*** Opening Extracted records ***

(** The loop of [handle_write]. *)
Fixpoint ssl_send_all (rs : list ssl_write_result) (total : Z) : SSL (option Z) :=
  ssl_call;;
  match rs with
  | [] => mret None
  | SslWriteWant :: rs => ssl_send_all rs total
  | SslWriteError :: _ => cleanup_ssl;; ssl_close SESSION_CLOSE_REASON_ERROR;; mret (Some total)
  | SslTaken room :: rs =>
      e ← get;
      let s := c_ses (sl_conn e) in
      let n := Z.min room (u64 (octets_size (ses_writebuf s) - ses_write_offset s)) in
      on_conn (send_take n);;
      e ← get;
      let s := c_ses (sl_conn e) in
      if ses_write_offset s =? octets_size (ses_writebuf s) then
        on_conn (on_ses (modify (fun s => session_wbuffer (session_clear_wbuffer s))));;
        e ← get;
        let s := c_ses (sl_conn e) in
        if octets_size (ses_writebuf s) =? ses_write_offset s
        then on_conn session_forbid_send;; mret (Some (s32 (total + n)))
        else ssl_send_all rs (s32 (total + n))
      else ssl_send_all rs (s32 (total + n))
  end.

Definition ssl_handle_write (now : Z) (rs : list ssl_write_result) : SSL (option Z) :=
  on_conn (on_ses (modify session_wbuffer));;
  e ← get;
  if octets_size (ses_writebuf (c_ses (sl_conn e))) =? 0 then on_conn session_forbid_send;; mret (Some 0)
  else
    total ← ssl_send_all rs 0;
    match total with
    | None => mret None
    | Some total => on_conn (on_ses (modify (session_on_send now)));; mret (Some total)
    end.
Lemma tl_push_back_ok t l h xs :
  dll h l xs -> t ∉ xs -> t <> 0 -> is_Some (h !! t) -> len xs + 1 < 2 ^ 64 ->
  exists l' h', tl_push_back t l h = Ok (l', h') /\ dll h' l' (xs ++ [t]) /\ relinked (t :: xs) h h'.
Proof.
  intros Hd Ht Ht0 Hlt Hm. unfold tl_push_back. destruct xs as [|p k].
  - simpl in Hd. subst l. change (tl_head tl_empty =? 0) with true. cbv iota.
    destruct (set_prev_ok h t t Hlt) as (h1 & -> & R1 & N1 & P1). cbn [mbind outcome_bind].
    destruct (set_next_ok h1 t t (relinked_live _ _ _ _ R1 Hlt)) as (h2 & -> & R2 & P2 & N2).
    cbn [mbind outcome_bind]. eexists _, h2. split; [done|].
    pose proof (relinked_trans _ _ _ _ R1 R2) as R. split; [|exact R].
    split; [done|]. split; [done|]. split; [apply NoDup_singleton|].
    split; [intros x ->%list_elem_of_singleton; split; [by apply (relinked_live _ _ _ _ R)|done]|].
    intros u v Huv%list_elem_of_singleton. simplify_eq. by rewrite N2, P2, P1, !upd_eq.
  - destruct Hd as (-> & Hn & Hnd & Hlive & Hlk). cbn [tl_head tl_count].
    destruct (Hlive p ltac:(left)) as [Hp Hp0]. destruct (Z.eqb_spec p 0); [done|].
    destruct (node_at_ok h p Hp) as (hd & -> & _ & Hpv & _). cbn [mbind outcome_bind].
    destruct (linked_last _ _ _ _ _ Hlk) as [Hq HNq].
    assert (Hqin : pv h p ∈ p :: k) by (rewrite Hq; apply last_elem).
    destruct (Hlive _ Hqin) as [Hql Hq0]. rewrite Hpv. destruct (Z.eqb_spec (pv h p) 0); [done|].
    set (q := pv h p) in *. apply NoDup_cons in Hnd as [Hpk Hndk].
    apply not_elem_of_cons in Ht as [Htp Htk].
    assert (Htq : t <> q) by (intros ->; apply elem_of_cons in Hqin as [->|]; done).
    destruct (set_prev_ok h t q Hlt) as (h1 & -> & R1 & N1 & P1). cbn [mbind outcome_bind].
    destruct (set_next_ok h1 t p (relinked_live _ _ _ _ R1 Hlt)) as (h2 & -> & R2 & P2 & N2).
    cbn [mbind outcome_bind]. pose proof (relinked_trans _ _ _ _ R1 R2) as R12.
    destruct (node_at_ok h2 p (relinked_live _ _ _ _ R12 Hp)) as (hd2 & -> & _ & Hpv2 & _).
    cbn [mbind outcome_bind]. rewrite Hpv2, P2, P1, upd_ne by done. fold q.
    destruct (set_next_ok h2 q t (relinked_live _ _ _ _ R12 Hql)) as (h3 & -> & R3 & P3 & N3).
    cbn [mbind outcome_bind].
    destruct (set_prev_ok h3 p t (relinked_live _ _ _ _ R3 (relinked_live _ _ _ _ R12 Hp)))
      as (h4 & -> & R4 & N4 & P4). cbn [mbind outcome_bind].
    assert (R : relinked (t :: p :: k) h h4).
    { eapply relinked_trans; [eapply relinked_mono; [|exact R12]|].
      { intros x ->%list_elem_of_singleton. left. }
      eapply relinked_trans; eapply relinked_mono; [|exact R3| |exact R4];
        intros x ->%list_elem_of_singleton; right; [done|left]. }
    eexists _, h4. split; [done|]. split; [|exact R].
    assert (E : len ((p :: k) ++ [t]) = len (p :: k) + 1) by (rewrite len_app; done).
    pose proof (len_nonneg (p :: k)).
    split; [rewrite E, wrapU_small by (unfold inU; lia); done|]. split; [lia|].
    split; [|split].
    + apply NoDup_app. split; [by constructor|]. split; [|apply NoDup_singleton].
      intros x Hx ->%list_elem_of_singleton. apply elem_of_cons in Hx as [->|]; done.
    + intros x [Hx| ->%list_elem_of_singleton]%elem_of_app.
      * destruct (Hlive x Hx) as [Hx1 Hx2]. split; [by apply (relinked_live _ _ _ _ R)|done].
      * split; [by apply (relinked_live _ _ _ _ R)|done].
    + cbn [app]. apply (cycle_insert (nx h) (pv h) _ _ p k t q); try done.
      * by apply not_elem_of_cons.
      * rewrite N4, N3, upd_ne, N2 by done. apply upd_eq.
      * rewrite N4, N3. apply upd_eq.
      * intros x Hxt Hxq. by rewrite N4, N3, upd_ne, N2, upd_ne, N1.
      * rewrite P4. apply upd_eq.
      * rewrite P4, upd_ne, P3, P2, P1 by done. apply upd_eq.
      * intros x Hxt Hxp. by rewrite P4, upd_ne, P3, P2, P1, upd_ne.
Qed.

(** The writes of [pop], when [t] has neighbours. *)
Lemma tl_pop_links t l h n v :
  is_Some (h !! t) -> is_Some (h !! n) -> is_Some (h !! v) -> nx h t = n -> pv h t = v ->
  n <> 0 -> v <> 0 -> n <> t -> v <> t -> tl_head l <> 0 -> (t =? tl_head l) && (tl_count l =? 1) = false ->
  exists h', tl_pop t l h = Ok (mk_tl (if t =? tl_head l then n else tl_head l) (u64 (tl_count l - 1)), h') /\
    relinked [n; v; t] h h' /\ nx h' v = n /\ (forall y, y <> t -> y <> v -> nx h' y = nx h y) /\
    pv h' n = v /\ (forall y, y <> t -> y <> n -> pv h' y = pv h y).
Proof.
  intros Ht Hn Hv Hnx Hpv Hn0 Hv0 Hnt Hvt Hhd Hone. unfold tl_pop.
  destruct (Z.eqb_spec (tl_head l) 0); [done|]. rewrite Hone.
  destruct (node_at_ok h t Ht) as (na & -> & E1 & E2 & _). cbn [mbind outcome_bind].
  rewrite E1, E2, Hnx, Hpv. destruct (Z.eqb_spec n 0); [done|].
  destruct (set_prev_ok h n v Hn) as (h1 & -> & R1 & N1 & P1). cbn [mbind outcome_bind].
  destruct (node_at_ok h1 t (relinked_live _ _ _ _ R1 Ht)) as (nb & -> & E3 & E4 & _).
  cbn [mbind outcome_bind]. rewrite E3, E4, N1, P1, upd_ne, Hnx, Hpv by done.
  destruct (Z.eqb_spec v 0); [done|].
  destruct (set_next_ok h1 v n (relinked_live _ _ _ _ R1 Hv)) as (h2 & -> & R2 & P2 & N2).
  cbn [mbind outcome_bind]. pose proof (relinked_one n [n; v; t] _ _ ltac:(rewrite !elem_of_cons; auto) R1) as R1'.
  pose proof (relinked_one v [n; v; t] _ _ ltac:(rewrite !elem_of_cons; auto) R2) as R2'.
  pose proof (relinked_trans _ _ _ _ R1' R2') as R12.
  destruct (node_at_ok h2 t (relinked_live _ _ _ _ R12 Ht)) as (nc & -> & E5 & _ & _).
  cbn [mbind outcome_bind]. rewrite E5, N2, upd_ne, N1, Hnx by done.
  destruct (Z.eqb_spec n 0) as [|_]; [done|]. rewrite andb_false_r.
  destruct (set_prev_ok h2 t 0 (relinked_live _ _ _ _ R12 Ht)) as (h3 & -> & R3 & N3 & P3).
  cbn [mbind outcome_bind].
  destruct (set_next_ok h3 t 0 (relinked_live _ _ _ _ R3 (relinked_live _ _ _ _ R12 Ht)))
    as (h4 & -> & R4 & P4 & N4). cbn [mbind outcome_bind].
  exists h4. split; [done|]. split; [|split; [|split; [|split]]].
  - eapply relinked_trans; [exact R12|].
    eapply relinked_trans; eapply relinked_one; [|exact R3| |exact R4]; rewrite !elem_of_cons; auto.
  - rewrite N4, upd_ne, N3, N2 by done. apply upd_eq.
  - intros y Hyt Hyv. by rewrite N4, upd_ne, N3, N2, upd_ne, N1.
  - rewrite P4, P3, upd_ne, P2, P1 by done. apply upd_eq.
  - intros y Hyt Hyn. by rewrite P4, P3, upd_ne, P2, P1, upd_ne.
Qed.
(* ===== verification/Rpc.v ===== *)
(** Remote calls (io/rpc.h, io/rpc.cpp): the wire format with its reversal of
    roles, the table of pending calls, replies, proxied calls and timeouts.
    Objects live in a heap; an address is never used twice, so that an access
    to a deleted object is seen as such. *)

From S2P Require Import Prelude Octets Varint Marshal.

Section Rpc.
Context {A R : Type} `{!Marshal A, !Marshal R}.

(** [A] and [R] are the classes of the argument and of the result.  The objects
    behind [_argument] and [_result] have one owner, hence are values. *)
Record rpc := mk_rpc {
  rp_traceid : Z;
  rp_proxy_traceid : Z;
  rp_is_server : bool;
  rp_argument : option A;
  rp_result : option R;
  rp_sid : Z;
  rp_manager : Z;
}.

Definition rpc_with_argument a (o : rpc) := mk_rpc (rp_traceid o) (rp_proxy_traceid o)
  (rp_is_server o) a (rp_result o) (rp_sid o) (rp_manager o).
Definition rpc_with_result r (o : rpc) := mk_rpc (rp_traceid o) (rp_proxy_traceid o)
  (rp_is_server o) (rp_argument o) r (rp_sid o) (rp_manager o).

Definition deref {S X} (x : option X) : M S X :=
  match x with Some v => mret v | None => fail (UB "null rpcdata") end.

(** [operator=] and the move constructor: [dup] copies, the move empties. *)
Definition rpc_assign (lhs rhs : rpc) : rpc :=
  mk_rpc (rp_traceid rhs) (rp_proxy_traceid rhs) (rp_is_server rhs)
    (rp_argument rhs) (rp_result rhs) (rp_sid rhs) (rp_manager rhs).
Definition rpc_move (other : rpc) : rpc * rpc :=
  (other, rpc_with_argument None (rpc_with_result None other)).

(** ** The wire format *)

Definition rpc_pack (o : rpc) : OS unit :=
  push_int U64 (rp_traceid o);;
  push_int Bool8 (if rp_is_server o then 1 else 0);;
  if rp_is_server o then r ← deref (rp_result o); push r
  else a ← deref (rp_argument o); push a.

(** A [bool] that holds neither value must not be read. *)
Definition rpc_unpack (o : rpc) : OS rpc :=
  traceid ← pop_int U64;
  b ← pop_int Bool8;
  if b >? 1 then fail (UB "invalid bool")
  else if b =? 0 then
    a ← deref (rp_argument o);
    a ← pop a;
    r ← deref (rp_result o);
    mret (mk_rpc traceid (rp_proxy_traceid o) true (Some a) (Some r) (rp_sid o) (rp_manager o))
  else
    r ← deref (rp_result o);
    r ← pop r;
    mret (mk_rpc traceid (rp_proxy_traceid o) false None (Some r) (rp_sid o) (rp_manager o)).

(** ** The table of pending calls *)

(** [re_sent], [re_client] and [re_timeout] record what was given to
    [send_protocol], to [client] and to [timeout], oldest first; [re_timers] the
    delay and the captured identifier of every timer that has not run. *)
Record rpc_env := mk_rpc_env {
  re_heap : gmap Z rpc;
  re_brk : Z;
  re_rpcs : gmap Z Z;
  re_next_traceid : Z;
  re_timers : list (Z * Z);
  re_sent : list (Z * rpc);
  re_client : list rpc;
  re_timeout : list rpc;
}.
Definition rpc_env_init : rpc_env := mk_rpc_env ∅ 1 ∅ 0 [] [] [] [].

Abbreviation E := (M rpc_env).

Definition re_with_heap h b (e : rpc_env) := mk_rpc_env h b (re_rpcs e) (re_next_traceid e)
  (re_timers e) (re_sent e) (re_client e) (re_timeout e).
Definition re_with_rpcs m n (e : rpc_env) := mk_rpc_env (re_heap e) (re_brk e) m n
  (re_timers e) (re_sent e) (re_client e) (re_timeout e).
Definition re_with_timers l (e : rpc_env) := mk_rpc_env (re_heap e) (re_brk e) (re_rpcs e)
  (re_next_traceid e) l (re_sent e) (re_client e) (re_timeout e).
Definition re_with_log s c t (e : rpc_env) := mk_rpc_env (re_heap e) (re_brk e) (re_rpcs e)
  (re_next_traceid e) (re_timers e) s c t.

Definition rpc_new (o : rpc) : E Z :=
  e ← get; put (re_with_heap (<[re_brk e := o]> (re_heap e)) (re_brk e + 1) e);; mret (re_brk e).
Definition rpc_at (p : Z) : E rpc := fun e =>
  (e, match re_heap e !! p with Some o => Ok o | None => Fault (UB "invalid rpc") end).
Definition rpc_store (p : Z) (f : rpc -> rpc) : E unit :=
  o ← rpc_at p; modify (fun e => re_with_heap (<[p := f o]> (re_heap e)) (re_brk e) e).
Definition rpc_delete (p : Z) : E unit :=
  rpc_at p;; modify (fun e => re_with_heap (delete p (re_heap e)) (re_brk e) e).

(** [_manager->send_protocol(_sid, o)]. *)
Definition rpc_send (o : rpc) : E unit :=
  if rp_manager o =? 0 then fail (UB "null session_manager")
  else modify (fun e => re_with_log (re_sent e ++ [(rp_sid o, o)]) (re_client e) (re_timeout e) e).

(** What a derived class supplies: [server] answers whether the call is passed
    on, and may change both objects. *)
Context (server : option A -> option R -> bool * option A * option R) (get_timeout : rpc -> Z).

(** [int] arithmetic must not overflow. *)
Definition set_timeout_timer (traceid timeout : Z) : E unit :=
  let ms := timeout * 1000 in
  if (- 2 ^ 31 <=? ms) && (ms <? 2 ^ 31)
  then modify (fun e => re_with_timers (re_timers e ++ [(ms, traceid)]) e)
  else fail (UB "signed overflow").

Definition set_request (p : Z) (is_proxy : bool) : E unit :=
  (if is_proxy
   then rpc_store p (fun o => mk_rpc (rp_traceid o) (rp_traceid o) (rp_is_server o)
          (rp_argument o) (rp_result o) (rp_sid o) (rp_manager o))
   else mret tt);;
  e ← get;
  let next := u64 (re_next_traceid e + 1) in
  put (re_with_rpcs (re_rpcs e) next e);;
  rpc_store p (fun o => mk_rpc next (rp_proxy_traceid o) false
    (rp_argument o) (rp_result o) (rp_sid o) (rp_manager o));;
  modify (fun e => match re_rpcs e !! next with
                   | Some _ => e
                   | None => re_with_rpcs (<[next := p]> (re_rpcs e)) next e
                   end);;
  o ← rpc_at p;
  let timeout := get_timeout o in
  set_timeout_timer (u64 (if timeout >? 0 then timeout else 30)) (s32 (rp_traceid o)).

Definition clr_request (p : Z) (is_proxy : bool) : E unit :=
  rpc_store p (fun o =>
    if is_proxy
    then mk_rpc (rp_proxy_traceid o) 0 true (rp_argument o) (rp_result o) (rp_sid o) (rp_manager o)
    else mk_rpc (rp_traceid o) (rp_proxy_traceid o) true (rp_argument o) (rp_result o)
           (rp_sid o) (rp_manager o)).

*** Closing Extracted records ***

*Problem details:*
Beginning with the line that holds "Definition rpc_send (o", please return every line through the end of the data, exactly as written.

*Exercise result:*
Definition rpc_send (o : rpc) : E unit :=
  if rp_manager o =? 0 then fail (UB "null session_manager")
  else modify (fun e => re_with_log (re_sent e ++ [(rp_sid o, o)]) (re_client e) (re_timeout e) e).

(** What a derived class supplies: [server] answers whether the call is passed
    on, and may change both objects. *)
Context (server : option A -> option R -> bool * option A * option R) (get_timeout : rpc -> Z).

(** [int] arithmetic must not overflow. *)
Definition set_timeout_timer (traceid timeout : Z) : E unit :=
  let ms := timeout * 1000 in
  if (- 2 ^ 31 <=? ms) && (ms <? 2 ^ 31)
  then modify (fun e => re_with_timers (re_timers e ++ [(ms, traceid)]) e)
  else fail (UB "signed overflow").

Definition set_request (p : Z) (is_proxy : bool) : E unit :=
  (if is_proxy
   then rpc_store p (fun o => mk_rpc (rp_traceid o) (rp_traceid o) (rp_is_server o)
          (rp_argument o) (rp_result o) (rp_sid o) (rp_manager o))
   else mret tt);;
  e ← get;
  let next := u64 (re_next_traceid e + 1) in
  put (re_with_rpcs (re_rpcs e) next e);;
  rpc_store p (fun o => mk_rpc next (rp_proxy_traceid o) false
    (rp_argument o) (rp_result o) (rp_sid o) (rp_manager o));;
  modify (fun e => match re_rpcs e !! next with
                   | Some _ => e
                   | None => re_with_rpcs (<[next := p]> (re_rpcs e)) next e
                   end);;
  o ← rpc_at p;
  let timeout := get_timeout o in
  set_timeout_timer (u64 (if timeout >? 0 then timeout else 30)) (s32 (rp_traceid o)).

Definition clr_request (p : Z) (is_proxy : bool) : E unit :=
  rpc_store p (fun o =>
    if is_proxy
    then mk_rpc (rp_proxy_traceid o) 0 true (rp_argument o) (rp_result o) (rp_sid o) (rp_manager o)
    else mk_rpc (rp_traceid o) (rp_proxy_traceid o) true (rp_argument o) (rp_result o)
           (rp_sid o) (rp_manager o)).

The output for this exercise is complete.